» Task objective
Report each line from the entries in which "lines" can be found.

[Start of Attachment]

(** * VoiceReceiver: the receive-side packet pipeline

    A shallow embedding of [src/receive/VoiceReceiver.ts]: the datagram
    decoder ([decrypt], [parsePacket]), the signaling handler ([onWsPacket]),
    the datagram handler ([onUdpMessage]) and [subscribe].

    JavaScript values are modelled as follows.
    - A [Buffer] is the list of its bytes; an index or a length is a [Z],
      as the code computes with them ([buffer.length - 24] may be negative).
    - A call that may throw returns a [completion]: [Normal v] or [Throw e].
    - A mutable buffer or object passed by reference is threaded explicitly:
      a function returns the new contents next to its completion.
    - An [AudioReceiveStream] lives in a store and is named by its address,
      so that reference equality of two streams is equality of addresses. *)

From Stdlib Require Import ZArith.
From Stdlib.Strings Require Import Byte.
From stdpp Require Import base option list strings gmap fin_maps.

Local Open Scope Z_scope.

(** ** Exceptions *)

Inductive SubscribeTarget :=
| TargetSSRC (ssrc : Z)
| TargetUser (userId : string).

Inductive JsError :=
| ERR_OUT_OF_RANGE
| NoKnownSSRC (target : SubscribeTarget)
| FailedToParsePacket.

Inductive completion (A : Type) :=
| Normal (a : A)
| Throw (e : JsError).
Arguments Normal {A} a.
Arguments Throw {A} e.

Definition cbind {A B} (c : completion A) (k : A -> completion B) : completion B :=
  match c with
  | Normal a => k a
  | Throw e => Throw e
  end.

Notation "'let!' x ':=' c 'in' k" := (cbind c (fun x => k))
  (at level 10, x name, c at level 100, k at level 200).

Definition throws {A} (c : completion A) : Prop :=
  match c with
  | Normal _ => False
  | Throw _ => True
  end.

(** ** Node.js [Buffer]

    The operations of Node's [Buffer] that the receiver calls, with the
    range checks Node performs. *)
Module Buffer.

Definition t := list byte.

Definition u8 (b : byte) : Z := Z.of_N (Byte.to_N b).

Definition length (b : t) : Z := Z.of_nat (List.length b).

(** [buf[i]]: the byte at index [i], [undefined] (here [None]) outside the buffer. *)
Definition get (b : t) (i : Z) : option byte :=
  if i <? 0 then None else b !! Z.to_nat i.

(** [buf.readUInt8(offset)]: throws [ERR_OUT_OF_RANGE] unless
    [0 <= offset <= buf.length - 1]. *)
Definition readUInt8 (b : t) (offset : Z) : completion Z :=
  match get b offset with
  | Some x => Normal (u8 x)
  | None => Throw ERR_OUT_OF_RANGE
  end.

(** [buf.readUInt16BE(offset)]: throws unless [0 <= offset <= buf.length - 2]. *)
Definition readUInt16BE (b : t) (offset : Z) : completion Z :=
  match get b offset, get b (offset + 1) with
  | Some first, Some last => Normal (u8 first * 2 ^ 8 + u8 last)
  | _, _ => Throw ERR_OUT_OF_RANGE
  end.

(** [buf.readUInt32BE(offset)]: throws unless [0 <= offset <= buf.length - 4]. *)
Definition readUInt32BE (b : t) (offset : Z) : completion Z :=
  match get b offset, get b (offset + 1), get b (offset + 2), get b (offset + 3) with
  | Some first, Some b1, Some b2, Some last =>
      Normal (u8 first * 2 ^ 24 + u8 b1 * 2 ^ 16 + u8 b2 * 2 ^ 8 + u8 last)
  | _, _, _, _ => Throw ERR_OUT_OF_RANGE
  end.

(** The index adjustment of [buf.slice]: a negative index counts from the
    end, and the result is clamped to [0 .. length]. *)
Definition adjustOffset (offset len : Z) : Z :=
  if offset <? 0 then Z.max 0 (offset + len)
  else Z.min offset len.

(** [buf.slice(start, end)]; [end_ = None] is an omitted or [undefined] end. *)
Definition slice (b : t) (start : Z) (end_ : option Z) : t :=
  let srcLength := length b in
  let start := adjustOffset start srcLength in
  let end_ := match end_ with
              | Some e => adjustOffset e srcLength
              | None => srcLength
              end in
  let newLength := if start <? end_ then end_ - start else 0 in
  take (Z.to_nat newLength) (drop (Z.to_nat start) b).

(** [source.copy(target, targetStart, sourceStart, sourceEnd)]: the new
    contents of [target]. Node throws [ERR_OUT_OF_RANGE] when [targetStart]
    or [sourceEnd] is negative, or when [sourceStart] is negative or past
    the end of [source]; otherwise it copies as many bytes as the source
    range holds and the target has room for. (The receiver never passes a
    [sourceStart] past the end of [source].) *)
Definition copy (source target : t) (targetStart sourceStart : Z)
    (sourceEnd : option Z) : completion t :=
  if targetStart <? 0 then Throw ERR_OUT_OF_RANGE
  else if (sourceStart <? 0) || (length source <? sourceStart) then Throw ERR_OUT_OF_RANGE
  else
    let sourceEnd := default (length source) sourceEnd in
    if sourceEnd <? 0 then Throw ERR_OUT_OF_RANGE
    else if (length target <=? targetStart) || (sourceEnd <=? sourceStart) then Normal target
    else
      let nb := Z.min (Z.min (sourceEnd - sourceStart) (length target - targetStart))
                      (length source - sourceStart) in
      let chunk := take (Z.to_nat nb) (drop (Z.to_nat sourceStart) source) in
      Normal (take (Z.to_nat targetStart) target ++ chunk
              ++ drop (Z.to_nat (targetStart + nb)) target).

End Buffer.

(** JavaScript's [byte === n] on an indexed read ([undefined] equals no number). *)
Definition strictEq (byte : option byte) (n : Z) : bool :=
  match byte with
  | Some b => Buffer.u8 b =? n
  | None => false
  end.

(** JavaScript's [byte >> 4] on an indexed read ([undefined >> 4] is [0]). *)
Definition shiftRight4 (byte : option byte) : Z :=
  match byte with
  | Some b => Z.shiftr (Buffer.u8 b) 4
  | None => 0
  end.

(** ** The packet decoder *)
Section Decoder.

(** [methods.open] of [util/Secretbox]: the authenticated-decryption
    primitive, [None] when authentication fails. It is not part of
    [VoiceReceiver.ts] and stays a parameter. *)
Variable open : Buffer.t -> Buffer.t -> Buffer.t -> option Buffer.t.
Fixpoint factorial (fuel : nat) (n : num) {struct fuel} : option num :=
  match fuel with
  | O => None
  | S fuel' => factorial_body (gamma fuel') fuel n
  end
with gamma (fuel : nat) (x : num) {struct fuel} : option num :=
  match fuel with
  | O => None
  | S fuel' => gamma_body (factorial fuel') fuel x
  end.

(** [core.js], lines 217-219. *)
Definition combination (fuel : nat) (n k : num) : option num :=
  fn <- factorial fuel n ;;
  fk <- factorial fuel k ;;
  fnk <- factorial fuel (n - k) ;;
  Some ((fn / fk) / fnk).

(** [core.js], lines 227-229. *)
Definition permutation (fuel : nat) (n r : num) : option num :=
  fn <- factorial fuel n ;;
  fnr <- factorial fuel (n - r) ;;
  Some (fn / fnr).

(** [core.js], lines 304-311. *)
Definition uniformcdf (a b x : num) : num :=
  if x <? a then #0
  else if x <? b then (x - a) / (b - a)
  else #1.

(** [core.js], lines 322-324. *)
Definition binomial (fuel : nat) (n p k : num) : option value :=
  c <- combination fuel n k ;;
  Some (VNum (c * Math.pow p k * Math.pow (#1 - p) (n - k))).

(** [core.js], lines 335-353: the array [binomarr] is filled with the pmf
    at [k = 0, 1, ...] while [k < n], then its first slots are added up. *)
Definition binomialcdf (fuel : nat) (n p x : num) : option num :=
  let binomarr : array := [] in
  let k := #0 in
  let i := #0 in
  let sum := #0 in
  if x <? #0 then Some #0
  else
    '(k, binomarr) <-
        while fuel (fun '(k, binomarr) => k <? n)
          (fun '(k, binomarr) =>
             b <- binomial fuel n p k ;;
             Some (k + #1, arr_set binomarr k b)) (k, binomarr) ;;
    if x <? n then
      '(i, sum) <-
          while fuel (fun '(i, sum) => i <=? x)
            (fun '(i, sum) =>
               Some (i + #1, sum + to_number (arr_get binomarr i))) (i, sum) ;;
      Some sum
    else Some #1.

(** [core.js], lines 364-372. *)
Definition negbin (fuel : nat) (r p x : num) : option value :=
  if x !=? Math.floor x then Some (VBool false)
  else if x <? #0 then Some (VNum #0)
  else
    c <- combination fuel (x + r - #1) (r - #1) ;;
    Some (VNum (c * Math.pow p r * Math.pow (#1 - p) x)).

[End of Attachment]
[Start of Attachment]

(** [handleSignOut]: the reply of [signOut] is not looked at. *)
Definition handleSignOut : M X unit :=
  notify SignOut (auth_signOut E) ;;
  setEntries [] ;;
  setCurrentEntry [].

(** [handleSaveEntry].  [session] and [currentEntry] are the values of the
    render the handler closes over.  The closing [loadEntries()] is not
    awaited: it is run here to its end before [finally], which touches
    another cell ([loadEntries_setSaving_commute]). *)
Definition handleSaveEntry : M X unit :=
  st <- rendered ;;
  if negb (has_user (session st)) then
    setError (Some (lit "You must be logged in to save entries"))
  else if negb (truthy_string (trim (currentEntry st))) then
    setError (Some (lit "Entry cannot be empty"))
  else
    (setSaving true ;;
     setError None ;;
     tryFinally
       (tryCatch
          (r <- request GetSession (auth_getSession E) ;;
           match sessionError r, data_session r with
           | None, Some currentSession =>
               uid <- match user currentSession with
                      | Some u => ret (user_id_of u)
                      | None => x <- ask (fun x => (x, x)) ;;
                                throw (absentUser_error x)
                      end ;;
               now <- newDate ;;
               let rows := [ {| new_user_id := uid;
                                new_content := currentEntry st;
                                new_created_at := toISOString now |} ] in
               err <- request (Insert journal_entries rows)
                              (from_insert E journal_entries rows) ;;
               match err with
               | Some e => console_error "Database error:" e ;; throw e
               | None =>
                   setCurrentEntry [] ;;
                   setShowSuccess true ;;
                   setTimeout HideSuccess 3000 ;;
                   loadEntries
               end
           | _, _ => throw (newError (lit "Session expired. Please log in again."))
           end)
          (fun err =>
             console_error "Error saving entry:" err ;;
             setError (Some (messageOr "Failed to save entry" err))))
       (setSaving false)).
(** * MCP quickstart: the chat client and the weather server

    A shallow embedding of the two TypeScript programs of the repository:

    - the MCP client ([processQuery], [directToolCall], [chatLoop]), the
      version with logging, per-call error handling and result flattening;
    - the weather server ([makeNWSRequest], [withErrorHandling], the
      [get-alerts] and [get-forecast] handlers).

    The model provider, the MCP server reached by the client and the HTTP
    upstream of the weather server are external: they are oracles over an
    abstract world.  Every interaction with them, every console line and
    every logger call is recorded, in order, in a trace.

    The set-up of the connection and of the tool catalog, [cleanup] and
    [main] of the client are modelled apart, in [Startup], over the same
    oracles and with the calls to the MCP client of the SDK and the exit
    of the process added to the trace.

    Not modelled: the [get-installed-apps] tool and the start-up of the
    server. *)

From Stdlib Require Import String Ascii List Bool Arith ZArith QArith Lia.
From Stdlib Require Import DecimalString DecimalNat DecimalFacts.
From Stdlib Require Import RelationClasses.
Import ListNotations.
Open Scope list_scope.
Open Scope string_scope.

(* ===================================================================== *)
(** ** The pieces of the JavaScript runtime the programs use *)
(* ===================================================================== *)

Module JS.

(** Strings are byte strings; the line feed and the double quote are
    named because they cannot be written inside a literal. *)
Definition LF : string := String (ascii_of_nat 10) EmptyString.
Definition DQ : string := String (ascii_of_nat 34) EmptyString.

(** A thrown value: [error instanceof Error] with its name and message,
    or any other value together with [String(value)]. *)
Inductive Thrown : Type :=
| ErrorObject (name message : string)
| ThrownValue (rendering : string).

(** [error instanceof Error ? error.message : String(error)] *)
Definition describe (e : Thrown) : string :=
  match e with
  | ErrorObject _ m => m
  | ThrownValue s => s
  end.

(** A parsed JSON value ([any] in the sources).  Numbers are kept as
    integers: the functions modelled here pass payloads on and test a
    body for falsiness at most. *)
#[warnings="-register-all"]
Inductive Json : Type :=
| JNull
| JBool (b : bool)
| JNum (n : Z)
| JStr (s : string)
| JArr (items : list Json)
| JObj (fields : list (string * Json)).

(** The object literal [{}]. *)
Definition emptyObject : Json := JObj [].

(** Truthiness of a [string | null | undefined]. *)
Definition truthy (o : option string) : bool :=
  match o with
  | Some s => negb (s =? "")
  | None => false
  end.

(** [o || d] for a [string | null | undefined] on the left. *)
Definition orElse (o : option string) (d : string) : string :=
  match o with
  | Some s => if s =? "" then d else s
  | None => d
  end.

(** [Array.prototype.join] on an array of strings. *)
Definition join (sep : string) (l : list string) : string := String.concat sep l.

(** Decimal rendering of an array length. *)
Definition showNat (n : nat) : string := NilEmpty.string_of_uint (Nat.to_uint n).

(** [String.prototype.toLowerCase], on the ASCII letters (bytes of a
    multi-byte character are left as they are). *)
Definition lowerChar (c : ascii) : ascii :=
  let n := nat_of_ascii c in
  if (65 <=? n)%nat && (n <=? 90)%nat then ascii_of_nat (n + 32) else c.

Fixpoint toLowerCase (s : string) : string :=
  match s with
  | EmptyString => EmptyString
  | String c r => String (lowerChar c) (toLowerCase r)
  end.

[End of Attachment]

» Problem solution
(** [core.js], lines 217-219. *)
(** [core.js], lines 227-229. *)
(** [core.js], lines 304-311. *)
(** [core.js], lines 322-324. *)
(** [core.js], lines 335-353: the array [binomarr] is filled with the pmf
(** [core.js], lines 364-372. *)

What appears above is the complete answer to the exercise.